* PROBLEM
The response must match the data below exactly, line for line.

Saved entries
§
(** ** The code *)

Fixpoint CommitTo (n : Node) (s : S) {struct n} : res (Node * BlockId * S) :=
  match n with
  | mkNode leafy children (Some bid) => Ok (n, bid, s)
  | mkNode leafy children None =>
      let! r :=
        if leafy then Ok (children, s)
        else
          (fix go (cl : list NodeDataChild) (s : S) {struct cl} : res (list NodeDataChild * S) :=
             match cl with
             | [] => Ok ([], s)
             | mkChild k v sub :: cl' =>
                 let! cs :=
                   match sub with
                   | Some m =>
                       let! r := CommitTo m s in
                       Ok (mkChild k r.1.2 None, r.2)
                   | None => Ok (mkChild k v sub, s)
                   end in
                 let! rest := go cl' cs.2 in
                 Ok (cs.1 :: rest.1, rest.2)
             end) children s in
      let! saved := SaveNode (mkNodeData leafy (map pair_of_child r.1)) r.2 in
      if String.length saved.1 <? 10 then Panic "slice bounds out of range"
      else Ok (mkNode leafy r.1 (Some saved.1), saved.1, saved.2)
  end.

Definition tr_CommitTo (tr : Transaction) (s : S) : res (Node * BlockId * S) :=
  let! root := Root tr in CommitTo root s.

(** The loop over the children, by name. *)
Fixpoint commit_children (cl : list NodeDataChild) (s : S) : res (list NodeDataChild * S) :=
  match cl with
  | [] => Ok ([], s)
  | mkChild k v sub :: cl' =>
      let! cs :=
        match sub with
        | Some m => let! r := CommitTo m s in Ok (mkChild k r.1.2 None, r.2)
        | None => Ok (mkChild k v sub, s)
        end in
      let! rest := commit_children cl' cs.2 in
      Ok (cs.1 :: rest.1, rest.2)
  end.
§
* SOLVED EXERCISE
(** ** The code *)

Fixpoint CommitTo (n : Node) (s : S) {struct n} : res (Node * BlockId * S) :=
  match n with
  | mkNode leafy children (Some bid) => Ok (n, bid, s)
  | mkNode leafy children None =>
      let! r :=
        if leafy then Ok (children, s)
        else
          (fix go (cl : list NodeDataChild) (s : S) {struct cl} : res (list NodeDataChild * S) :=
             match cl with
             | [] => Ok ([], s)
             | mkChild k v sub :: cl' =>
                 let! cs :=
                   match sub with
                   | Some m =>
                       let! r := CommitTo m s in
                       Ok (mkChild k r.1.2 None, r.2)
                   | None => Ok (mkChild k v sub, s)
                   end in
                 let! rest := go cl' cs.2 in
                 Ok (cs.1 :: rest.1, rest.2)
             end) children s in
      let! saved := SaveNode (mkNodeData leafy (map pair_of_child r.1)) r.2 in
      if String.length saved.1 <? 10 then Panic "slice bounds out of range"
      else Ok (mkNode leafy r.1 (Some saved.1), saved.1, saved.2)
  end.

Definition tr_CommitTo (tr : Transaction) (s : S) : res (Node * BlockId * S) :=
  let! root := Root tr in CommitTo root s.

(** The loop over the children, by name. *)
Fixpoint commit_children (cl : list NodeDataChild) (s : S) : res (list NodeDataChild * S) :=
  match cl with
  | [] => Ok ([], s)
  | mkChild k v sub :: cl' =>
      let! cs :=
        match sub with
        | Some m => let! r := CommitTo m s in Ok (mkChild k r.1.2 None, r.2)
        | None => Ok (mkChild k v sub, s)
        end in
      let! rest := commit_children cl' cs.2 in
      Ok (cs.1 :: rest.1, rest.2)
  end.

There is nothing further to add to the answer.